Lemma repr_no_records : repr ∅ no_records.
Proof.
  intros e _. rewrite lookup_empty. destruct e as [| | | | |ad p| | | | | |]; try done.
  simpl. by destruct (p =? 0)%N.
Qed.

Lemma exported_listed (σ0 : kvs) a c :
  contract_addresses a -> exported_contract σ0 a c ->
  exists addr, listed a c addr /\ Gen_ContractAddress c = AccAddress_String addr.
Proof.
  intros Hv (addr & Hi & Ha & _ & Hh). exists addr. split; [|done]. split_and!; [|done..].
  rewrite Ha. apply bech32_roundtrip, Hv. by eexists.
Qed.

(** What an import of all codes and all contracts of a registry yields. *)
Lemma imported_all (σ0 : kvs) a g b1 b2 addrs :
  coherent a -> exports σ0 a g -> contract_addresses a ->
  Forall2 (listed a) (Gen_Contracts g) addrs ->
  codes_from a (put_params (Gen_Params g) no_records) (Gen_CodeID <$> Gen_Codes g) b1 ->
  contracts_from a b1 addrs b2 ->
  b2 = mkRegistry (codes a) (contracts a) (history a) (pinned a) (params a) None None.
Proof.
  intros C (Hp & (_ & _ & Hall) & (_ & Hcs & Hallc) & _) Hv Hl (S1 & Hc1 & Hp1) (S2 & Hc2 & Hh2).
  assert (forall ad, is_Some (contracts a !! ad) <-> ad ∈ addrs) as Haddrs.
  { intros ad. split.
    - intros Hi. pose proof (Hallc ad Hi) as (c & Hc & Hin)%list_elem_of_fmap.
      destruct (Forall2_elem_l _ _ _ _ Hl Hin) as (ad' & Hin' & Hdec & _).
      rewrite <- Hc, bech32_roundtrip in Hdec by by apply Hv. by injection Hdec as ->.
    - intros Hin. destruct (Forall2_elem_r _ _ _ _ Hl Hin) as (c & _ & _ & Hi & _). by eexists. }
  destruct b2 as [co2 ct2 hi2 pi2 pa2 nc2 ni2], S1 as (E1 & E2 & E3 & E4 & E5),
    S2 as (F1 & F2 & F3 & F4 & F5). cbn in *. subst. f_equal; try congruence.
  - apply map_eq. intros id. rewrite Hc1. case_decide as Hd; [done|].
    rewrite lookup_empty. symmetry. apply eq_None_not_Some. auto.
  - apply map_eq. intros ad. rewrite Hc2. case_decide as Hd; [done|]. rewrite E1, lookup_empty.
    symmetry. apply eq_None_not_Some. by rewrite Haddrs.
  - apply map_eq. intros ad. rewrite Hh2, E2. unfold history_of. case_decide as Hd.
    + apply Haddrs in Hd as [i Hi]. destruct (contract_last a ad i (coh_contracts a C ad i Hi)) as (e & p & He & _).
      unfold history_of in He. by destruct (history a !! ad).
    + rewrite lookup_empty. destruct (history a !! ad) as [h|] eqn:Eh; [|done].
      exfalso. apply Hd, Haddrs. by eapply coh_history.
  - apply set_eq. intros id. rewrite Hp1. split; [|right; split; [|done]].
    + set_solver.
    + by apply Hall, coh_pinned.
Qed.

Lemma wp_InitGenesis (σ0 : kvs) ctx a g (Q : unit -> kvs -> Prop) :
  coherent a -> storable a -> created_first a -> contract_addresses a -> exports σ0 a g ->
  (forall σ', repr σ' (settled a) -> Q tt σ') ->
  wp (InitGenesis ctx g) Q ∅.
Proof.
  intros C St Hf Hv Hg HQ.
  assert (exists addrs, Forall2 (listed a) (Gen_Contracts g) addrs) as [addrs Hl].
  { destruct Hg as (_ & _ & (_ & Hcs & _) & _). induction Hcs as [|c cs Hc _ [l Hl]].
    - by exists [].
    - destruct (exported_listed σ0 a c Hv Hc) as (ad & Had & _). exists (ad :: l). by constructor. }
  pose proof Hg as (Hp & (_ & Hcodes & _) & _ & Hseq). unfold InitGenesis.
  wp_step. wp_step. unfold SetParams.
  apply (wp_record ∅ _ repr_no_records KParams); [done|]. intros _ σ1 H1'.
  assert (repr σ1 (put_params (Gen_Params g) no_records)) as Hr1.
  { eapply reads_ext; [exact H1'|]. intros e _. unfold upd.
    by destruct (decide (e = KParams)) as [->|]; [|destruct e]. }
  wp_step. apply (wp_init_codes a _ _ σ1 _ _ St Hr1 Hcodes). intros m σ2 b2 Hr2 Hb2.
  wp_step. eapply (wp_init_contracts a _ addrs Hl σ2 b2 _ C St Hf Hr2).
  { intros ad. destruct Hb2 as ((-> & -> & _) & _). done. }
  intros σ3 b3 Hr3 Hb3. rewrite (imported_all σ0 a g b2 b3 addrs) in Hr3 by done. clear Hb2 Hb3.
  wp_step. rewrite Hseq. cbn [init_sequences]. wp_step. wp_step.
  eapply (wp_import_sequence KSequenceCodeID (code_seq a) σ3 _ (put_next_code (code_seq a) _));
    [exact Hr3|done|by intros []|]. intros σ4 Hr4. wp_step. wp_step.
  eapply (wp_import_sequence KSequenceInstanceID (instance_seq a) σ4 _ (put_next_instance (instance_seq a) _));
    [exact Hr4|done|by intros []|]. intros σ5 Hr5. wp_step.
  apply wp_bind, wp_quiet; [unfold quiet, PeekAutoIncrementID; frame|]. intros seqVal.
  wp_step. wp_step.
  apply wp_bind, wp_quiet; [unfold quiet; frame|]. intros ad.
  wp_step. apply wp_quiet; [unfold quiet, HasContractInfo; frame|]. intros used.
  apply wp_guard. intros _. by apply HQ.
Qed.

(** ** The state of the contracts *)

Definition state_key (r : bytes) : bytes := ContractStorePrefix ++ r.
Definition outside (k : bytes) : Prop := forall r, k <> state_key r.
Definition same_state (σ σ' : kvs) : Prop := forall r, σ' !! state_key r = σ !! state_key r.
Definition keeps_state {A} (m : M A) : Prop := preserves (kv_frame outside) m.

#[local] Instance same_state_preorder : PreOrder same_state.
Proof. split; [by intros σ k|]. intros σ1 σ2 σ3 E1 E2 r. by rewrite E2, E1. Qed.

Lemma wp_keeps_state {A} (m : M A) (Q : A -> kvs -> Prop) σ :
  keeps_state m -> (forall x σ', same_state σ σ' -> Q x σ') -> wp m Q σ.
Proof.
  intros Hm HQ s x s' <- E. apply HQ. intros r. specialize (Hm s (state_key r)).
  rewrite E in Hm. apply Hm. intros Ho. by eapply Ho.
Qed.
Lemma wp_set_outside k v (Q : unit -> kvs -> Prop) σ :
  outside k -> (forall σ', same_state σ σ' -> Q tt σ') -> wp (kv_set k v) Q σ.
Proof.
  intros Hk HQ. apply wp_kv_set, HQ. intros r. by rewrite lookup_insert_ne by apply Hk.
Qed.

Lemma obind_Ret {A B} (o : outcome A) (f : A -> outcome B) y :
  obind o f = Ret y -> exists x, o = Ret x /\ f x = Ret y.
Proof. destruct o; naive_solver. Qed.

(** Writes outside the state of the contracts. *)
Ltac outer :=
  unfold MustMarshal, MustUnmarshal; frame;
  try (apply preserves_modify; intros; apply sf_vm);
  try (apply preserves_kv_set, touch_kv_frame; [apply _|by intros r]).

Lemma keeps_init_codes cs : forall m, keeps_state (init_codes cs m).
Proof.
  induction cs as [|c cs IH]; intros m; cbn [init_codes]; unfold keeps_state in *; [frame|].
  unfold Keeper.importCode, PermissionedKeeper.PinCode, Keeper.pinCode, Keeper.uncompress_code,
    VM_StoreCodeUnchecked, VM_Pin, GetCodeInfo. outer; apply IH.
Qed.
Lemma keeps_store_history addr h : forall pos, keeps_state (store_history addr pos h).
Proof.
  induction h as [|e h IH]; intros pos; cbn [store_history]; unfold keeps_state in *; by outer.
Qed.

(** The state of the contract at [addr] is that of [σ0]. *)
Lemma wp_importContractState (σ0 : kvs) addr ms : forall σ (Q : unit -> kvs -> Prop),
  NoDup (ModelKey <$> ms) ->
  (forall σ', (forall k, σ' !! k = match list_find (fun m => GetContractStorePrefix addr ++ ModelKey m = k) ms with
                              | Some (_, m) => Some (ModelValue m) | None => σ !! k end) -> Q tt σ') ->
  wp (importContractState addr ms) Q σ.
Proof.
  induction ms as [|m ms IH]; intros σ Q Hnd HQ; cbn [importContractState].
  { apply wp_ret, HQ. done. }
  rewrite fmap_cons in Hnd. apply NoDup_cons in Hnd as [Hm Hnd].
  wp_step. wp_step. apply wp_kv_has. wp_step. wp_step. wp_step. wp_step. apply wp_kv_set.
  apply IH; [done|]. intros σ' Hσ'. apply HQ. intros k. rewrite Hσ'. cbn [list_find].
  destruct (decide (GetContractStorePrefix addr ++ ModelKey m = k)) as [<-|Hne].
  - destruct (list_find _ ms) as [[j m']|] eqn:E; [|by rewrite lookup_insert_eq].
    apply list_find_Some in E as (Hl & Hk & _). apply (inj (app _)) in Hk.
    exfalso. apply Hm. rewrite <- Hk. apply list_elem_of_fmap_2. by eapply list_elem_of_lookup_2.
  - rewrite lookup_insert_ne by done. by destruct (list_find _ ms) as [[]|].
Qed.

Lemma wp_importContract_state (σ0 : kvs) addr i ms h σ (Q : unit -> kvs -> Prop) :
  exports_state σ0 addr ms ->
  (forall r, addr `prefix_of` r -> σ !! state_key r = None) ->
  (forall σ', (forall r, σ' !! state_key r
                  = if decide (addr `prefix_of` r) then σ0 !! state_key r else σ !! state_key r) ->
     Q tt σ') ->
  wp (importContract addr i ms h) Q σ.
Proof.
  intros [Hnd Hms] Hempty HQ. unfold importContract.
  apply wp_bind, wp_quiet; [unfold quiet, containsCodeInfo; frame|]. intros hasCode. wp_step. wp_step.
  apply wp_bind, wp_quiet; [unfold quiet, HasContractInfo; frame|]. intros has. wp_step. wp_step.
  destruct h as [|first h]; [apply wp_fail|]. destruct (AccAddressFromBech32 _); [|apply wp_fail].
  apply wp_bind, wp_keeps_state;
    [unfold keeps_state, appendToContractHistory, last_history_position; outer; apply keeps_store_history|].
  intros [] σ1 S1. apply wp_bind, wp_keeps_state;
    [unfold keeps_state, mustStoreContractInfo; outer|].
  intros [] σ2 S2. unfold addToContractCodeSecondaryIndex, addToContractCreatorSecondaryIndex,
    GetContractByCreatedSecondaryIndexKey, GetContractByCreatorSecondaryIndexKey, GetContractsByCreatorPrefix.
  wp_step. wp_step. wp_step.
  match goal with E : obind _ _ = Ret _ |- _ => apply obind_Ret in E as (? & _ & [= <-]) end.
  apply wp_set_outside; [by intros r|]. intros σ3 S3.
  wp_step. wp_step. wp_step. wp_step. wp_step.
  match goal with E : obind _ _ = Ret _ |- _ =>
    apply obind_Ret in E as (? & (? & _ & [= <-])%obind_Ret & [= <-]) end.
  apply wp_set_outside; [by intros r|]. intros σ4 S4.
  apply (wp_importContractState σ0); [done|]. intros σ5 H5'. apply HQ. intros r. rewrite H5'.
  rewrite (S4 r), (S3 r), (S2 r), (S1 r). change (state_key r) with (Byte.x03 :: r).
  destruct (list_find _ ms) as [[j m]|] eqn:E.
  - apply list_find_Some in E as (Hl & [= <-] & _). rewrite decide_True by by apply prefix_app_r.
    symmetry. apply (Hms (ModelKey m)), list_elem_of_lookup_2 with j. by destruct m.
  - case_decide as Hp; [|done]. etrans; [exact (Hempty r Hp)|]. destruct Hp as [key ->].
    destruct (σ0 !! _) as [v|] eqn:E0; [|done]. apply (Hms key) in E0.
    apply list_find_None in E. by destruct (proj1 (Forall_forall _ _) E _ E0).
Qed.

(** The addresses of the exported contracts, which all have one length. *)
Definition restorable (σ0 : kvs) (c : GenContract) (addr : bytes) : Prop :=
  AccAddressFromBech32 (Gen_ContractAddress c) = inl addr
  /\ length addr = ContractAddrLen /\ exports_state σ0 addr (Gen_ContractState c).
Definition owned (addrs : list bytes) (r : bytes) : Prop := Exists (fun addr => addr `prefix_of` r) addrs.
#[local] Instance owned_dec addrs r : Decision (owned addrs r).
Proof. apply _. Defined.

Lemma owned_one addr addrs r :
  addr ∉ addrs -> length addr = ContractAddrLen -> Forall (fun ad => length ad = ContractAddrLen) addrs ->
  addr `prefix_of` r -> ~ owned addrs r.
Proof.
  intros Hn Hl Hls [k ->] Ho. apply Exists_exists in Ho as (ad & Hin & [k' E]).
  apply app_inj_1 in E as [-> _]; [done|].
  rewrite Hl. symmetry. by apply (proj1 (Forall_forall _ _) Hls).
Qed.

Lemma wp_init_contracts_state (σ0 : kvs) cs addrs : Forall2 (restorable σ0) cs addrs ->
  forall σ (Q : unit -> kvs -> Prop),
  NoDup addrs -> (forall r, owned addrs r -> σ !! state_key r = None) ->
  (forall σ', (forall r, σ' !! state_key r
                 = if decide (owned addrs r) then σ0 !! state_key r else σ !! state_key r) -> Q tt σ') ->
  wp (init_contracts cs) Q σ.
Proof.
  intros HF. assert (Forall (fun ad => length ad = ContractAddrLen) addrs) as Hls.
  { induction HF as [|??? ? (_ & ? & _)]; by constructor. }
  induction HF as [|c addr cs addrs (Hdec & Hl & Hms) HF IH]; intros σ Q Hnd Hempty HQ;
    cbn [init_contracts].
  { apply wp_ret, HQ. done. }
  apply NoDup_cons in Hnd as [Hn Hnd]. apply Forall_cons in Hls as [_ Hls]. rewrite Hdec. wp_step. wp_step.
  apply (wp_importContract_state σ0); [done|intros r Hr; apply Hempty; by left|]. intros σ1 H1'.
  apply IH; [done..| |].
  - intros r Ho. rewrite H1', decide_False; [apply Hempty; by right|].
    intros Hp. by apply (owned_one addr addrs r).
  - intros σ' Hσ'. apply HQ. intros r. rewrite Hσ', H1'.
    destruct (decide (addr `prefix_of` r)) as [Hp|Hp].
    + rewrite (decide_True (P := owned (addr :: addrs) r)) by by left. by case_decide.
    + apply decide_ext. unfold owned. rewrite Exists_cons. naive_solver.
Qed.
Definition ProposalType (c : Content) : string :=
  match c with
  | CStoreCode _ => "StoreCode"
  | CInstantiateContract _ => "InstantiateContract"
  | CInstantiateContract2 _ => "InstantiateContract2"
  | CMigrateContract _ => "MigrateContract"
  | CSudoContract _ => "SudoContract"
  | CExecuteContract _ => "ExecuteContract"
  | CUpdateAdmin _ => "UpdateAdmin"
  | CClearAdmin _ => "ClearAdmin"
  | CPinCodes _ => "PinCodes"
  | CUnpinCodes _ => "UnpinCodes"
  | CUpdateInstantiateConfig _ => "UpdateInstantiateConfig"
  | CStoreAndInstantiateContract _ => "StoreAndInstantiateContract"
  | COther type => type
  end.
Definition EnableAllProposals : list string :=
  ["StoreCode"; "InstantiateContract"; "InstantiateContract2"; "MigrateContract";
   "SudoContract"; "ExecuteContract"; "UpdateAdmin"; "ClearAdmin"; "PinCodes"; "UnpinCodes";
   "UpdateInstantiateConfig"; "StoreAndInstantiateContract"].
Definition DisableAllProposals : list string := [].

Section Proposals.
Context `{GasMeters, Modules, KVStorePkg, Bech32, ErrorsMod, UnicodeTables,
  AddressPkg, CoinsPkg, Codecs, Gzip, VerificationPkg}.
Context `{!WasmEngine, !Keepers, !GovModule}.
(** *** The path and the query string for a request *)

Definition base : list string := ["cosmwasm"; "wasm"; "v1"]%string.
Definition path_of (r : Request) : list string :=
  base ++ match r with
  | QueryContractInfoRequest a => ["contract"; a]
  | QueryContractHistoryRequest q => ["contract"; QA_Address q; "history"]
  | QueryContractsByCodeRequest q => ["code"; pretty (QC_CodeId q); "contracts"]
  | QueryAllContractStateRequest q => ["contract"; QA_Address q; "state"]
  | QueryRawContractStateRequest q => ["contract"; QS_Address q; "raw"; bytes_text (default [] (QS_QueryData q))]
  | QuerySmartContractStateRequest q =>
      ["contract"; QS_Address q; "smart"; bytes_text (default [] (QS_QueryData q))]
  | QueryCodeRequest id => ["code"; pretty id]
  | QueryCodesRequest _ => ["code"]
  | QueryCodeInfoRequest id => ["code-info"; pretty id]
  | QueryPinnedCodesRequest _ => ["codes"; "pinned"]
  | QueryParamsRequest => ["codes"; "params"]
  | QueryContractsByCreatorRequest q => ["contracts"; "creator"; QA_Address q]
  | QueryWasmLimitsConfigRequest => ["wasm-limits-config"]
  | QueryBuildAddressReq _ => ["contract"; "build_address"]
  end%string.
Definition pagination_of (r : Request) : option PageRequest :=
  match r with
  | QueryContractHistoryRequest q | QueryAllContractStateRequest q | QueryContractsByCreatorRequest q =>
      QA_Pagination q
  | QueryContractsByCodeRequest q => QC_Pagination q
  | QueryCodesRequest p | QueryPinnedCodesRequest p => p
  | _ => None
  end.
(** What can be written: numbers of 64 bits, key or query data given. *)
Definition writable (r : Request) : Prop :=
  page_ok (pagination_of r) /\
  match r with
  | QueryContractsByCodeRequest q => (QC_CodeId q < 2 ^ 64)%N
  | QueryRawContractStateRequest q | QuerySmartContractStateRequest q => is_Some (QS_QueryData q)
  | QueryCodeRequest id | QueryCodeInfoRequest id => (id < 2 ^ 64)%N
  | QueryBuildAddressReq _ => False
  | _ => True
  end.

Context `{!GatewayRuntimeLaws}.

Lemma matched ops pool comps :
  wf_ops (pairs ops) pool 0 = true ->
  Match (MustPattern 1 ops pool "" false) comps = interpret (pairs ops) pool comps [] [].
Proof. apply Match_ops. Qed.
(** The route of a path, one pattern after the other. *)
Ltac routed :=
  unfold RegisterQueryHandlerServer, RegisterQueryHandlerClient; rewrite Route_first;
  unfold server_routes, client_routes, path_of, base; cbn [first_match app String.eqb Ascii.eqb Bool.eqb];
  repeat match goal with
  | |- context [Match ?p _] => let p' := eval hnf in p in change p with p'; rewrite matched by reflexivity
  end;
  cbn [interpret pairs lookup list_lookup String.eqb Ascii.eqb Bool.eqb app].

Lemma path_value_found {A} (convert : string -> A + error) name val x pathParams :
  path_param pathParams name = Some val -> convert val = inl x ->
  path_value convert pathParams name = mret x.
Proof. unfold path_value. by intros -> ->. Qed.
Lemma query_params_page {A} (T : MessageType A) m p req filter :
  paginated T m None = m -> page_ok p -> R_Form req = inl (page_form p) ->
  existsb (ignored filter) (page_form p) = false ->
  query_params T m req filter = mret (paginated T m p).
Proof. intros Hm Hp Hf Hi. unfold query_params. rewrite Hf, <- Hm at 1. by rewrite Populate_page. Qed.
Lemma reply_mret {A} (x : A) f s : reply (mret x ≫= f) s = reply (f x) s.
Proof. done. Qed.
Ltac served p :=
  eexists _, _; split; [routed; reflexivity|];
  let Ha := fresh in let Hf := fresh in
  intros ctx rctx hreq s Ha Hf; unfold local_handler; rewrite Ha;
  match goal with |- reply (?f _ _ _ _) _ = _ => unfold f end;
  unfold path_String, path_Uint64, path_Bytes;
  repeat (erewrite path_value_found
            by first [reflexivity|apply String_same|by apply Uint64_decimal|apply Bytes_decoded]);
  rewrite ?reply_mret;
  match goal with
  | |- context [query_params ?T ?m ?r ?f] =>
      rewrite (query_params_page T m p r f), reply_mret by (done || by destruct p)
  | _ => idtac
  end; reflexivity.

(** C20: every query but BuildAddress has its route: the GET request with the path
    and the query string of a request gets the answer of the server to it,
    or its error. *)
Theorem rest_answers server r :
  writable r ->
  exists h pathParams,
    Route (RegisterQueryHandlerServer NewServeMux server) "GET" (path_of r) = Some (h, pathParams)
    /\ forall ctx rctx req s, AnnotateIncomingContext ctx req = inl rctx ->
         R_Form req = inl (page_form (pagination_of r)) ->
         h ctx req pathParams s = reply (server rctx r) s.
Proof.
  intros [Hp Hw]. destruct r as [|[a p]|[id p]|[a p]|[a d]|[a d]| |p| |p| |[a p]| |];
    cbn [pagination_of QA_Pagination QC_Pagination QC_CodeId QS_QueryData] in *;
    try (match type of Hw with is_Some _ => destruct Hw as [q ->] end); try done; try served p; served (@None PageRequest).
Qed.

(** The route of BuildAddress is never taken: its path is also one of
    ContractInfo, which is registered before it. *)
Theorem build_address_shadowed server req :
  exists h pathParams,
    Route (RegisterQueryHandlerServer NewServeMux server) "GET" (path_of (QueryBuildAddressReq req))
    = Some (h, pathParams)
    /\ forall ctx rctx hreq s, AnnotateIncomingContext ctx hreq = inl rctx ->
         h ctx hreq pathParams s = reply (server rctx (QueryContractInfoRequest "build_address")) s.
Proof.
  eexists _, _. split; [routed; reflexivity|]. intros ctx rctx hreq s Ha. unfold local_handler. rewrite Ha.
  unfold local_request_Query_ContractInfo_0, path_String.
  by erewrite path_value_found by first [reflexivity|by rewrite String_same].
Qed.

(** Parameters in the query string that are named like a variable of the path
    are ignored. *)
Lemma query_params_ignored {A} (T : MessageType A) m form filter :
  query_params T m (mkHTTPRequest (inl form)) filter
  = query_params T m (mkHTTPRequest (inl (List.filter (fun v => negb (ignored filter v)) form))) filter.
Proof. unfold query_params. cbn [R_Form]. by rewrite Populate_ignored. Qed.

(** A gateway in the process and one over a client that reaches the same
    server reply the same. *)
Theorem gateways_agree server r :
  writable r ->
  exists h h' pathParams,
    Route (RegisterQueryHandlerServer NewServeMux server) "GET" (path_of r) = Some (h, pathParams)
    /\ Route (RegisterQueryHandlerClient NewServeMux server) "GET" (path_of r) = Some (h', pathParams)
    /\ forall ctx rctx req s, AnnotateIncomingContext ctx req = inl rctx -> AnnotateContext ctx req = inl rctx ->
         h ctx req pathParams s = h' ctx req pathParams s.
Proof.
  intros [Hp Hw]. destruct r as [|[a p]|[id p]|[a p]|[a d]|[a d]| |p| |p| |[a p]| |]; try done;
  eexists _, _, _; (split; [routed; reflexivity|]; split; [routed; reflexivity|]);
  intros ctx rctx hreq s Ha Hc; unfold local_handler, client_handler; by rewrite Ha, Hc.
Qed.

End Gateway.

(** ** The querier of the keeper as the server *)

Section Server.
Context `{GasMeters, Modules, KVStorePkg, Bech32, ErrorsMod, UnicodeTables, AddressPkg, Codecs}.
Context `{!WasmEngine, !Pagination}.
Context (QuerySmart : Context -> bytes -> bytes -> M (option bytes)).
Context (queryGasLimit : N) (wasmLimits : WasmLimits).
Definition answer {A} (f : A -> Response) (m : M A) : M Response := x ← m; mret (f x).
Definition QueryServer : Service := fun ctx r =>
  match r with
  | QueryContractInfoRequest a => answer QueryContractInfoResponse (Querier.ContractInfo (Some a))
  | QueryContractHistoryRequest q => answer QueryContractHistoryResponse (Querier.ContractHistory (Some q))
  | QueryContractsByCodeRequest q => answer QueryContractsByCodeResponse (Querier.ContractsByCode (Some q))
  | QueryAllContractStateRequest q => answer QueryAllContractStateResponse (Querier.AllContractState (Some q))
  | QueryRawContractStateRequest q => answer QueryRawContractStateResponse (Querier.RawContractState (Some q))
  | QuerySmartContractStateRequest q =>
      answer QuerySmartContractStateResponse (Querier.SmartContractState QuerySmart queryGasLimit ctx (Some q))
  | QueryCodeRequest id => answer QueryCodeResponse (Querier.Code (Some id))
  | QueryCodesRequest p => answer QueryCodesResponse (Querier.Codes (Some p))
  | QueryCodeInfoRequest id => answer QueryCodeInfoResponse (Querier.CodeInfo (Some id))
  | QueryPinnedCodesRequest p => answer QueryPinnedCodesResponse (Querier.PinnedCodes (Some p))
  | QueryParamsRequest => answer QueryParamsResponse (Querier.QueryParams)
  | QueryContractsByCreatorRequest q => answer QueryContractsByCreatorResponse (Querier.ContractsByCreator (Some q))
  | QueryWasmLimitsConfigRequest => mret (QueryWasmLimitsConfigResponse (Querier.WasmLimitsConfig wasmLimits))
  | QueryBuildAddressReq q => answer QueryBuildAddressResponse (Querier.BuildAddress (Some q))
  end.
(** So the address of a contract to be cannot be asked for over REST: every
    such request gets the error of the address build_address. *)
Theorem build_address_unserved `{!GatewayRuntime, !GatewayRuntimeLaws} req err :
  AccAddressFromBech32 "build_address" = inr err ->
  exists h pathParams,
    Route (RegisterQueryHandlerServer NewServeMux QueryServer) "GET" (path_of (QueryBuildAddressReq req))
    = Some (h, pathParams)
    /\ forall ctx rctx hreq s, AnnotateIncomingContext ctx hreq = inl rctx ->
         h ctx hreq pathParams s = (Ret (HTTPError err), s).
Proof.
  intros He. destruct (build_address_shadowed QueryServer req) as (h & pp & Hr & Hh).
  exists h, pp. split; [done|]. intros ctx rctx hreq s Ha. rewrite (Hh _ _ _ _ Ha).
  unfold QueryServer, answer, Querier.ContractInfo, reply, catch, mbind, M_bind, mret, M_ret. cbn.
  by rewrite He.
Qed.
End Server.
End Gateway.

• • • • • • •

EXERCISE PROMPT: Could you restate word for word the lines above from the one containing "(Querier.ContractsByCreator (Some q))" through the one containing "QueryWasmLimitsConfigRequest => mret", both included, and nothing else?

RESPONSE AREA:
  | QueryContractsByCreatorRequest q => answer QueryContractsByCreatorResponse (Querier.ContractsByCreator (Some q))
  | QueryWasmLimitsConfigRequest => mret (QueryWasmLimitsConfigResponse (Querier.WasmLimitsConfig wasmLimits))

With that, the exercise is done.